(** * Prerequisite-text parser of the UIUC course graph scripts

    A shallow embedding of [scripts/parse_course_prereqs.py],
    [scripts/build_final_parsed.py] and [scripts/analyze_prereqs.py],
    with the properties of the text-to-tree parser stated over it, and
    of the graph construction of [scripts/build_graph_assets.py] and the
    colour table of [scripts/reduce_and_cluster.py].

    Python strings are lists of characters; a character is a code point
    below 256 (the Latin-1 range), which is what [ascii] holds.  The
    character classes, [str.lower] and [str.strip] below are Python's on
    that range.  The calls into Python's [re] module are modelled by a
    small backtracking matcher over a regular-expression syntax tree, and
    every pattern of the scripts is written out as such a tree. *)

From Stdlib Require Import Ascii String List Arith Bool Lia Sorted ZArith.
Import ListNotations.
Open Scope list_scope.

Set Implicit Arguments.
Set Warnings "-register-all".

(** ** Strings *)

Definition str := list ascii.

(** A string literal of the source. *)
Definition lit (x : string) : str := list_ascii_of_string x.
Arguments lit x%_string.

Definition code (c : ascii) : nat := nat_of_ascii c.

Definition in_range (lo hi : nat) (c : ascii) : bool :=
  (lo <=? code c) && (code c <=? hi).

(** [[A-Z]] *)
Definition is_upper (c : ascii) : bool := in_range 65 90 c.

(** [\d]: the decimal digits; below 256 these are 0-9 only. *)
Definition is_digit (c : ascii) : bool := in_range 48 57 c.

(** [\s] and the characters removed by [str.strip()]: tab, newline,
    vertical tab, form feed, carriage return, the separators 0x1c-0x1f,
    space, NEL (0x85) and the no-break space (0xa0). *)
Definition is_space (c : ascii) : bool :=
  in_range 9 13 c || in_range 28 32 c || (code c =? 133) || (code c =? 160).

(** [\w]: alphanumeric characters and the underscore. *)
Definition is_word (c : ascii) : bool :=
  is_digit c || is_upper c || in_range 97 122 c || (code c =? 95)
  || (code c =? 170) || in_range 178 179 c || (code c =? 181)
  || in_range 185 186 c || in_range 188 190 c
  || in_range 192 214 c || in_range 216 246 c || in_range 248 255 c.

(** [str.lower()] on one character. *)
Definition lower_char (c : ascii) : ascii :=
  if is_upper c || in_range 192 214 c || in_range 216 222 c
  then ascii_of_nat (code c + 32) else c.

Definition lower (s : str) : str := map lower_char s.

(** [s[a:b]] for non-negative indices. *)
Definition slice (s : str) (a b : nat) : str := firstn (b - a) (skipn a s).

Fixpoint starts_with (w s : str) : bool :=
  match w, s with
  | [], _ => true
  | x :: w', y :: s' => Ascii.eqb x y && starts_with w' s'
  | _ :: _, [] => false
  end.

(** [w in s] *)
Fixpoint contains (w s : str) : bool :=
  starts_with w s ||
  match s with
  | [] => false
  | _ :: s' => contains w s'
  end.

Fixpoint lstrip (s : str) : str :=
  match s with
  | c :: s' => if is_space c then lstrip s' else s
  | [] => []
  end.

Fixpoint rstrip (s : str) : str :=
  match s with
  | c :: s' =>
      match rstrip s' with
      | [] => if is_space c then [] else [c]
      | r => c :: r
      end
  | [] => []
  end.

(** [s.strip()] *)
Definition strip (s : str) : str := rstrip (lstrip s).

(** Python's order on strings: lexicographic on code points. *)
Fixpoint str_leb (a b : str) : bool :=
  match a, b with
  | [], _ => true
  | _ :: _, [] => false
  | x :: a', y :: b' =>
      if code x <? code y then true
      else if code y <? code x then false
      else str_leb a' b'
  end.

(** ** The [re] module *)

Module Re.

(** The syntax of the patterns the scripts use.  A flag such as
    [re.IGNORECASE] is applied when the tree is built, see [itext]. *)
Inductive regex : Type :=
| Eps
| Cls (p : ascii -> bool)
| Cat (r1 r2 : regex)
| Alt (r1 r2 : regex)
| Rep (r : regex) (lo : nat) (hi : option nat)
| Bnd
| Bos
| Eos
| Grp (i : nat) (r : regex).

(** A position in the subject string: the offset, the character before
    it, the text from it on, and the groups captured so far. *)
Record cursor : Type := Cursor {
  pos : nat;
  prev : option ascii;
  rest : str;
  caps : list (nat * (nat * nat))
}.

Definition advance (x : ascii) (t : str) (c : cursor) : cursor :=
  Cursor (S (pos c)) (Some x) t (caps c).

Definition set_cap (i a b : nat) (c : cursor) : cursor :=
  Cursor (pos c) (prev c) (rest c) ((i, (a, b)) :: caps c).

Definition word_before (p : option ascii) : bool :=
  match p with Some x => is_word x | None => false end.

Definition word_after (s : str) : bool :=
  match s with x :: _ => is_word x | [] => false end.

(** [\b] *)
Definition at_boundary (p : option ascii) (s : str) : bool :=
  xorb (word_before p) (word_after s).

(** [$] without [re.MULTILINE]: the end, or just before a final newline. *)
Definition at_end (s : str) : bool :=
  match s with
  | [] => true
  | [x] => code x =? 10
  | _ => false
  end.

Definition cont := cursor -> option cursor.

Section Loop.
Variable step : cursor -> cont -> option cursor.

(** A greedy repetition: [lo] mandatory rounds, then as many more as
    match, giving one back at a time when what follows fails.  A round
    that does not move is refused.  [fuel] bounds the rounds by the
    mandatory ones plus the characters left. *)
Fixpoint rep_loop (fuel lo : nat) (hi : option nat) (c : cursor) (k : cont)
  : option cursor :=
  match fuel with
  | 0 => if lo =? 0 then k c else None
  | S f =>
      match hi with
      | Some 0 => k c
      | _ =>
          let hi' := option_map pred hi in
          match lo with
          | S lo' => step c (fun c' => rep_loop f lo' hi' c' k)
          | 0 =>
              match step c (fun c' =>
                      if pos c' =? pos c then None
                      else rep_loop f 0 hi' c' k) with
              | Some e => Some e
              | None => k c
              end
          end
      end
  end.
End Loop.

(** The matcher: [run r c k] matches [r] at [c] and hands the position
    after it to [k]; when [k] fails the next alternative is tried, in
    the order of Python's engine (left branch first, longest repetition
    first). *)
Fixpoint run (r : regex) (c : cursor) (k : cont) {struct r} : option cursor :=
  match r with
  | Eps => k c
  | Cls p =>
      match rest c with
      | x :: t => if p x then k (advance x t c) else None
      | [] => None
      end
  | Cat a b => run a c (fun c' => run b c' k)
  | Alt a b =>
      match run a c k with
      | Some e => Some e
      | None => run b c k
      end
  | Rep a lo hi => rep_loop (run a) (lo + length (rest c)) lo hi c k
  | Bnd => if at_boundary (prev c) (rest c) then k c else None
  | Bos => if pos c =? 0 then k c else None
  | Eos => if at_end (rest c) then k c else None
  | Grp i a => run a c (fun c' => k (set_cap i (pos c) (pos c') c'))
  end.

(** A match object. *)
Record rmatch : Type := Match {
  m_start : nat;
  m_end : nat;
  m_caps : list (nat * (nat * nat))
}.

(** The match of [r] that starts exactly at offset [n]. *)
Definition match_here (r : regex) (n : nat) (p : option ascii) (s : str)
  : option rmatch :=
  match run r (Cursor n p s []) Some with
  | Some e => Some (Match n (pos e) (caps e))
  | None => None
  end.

........

▶ **PROBLEM DESCRIPTION**: Respond with an exact reproduction of the lines running from the one that contains "if pos c' =?" through the end of the material.

▶ **SOLUTION TO THE PROBLEM**:
                      if pos c' =? pos c then None
                      else rep_loop f 0 hi' c' k) with
              | Some e => Some e
              | None => k c
              end
          end
      end
  end.
End Loop.

(** The matcher: [run r c k] matches [r] at [c] and hands the position
    after it to [k]; when [k] fails the next alternative is tried, in
    the order of Python's engine (left branch first, longest repetition
    first). *)
Fixpoint run (r : regex) (c : cursor) (k : cont) {struct r} : option cursor :=
  match r with
  | Eps => k c
  | Cls p =>
      match rest c with
      | x :: t => if p x then k (advance x t c) else None
      | [] => None
      end
  | Cat a b => run a c (fun c' => run b c' k)
  | Alt a b =>
      match run a c k with
      | Some e => Some e
      | None => run b c k
      end
  | Rep a lo hi => rep_loop (run a) (lo + length (rest c)) lo hi c k
  | Bnd => if at_boundary (prev c) (rest c) then k c else None
  | Bos => if pos c =? 0 then k c else None
  | Eos => if at_end (rest c) then k c else None
  | Grp i a => run a c (fun c' => k (set_cap i (pos c) (pos c') c'))
  end.

(** A match object. *)
Record rmatch : Type := Match {
  m_start : nat;
  m_end : nat;
  m_caps : list (nat * (nat * nat))
}.

(** The match of [r] that starts exactly at offset [n]. *)
Definition match_here (r : regex) (n : nat) (p : option ascii) (s : str)
  : option rmatch :=
  match run r (Cursor n p s []) Some with
  | Some e => Some (Match n (pos e) (caps e))
  | None => None
  end.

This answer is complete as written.